The result is an extract that carries both the soluble tonic compounds and the plant's mineral body. Not a stronger extract in the sense of higher alkaloid concentration, but a more structurally complete one.
This distinction matters for an herb like astragalus, which has always been used as a daily tonic rather than a high-dose acute intervention. The cumulative effect of a complete extract, taken consistently over weeks, is what the traditional use model was built on. A process that discards part of the plant is working against that logic from the start.
At Sierra Lab, astragalus is processed through the same documented three-stage method used for all ingredients: separation, calcination, and recombination. Batch records include raw material weights, menstruum percentages, calcination confirmation, and final volume. Each production run carries a unique batch ID.
How We Use It
Astragalus is the second of three core ingredients in Sierra Lab's Lymph Support formula. It works alongside cleavers (Galium aparine), which supports lymphatic flow and fluid drainage, and Cordyceps militaris fruiting body, which contributes to sustained, non-stimulating energy.
The combination is deliberate. Cleavers moves. Astragalus builds. Cordyceps sustains. The formula is designed around a daily tonic model, consistent use over time rather than acute loading.
Lymph Support is bottled at 30mL, with approximately 30 servings per bottle. The intended serving is one full dropper, approximately 1mL, taken in the morning.
Natural sediment may occur and is not a defect. Shake gently before use.

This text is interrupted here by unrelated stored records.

(** The votes that remain, and their tally. *)
Lemma tampered_tally votes t : session_entries votes -> votes !! position t = Some (NInt (Z.of_nat (position t)), victim t) ->
  match t with moved _ _ choice => choice ∈ VOTE_CHOICES | left_out _ _ => True end ->
  getTallyCounts (tampered_votes votes t) = tally_entries (tampered_count votes t) /\
  total_of (getTallyCounts (tampered_votes votes t)) =
    NInt (match t with left_out _ _ => zlength votes - 1 | moved _ _ _ => zlength votes end).
Proof.
  intros Hv Hk Hm. assert (Hlt := lookup_lt_Some _ _ _ Hk). assert (Hs := se_size _ Hv). unfold zlength in Hs.
  assert (Hc := se_choices _ Hv). destruct t as [k stored | k stored new]; cbn [position victim tampered_votes] in *.
  - assert (Hc' : Forall (fun c => c ∈ VOTE_CHOICES) (choices_of (delete k votes))).
    { apply (choices_sublist votes); [done |]. intros e He. left. rewrite delete_take_drop in He.
      apply elem_of_app in He as [He | He];
        [rewrite <- (take_drop k votes) | rewrite <- (take_drop (S k) votes)]; apply elem_of_app; [by left | by right]. }
    assert (Hl : zlength (choices_of (delete k votes)) = zlength votes - 1).
    { unfold zlength, choices_of. rewrite length_map, length_delete by done. lia. }
    rewrite tally_votes; [| | done].
    2: { unfold zlength. rewrite length_delete by done. lia. }
    rewrite total_entries, Hl by (try done; rewrite Hl; unfold zlength; lia). split; [| done].
    unfold tally_entries. apply map_ext. intros c. do 2 f_equal. unfold tampered_count. cbn [victim].
    rewrite (votes_for_delete _ _ _ _ _ Hk). lia.
  - assert (Hc' : Forall (fun c => c ∈ VOTE_CHOICES) (choices_of (<[k := (NInt (Z.of_nat k), with_vote stored new)]> votes))).
    { apply (choices_sublist votes); [done |]. intros e He. apply list_elem_of_lookup in He as [j He].
      destruct (decide (j = k)) as [-> | Hj]; [rewrite list_lookup_insert_eq in He by done; injection He as <-; by right |].
      rewrite list_lookup_insert_ne in He by done. left. by eapply list_elem_of_lookup_2. }
    assert (Hl : zlength (choices_of (<[k := (NInt (Z.of_nat k), with_vote stored new)]> votes)) = zlength votes).
    { unfold zlength, choices_of. by rewrite length_map, length_insert. }
    rewrite tally_votes; [| | done].
    2: { unfold zlength. rewrite length_insert. lia. }
    rewrite total_entries, Hl by (try done; rewrite Hl; unfold zlength; lia). split; [| done].
    unfold tally_entries. apply map_ext. intros c. do 2 f_equal. unfold tampered_count. cbn [victim].
    by rewrite (votes_for_insert _ _ _ _ _ _ Hk).
Qed.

The product contains alcohol (30 to 45% ABV). It is not recommended during pregnancy or alongside medications without first consulting a healthcare provider.
Field Notes
Astragalus is one of the oldest continuously documented tonic herbs on the planet. It does not have a dramatic origin story or a newly discovered mechanism. It has two thousand years of consistent use across one of the most developed herbal traditions in history, followed by several decades of increasingly rigorous modern research pointing in the same direction the tradition always pointed.
That kind of track record does not need embellishment.
We use it because it earns its place in a formula designed for daily, cumulative support. We process it fully because anything less is a shortcut the herb does not deserve.
These statements have not been evaluated by the Food and Drug Administration. This product is not intended to diagnose, treat, cure, or prevent any disease.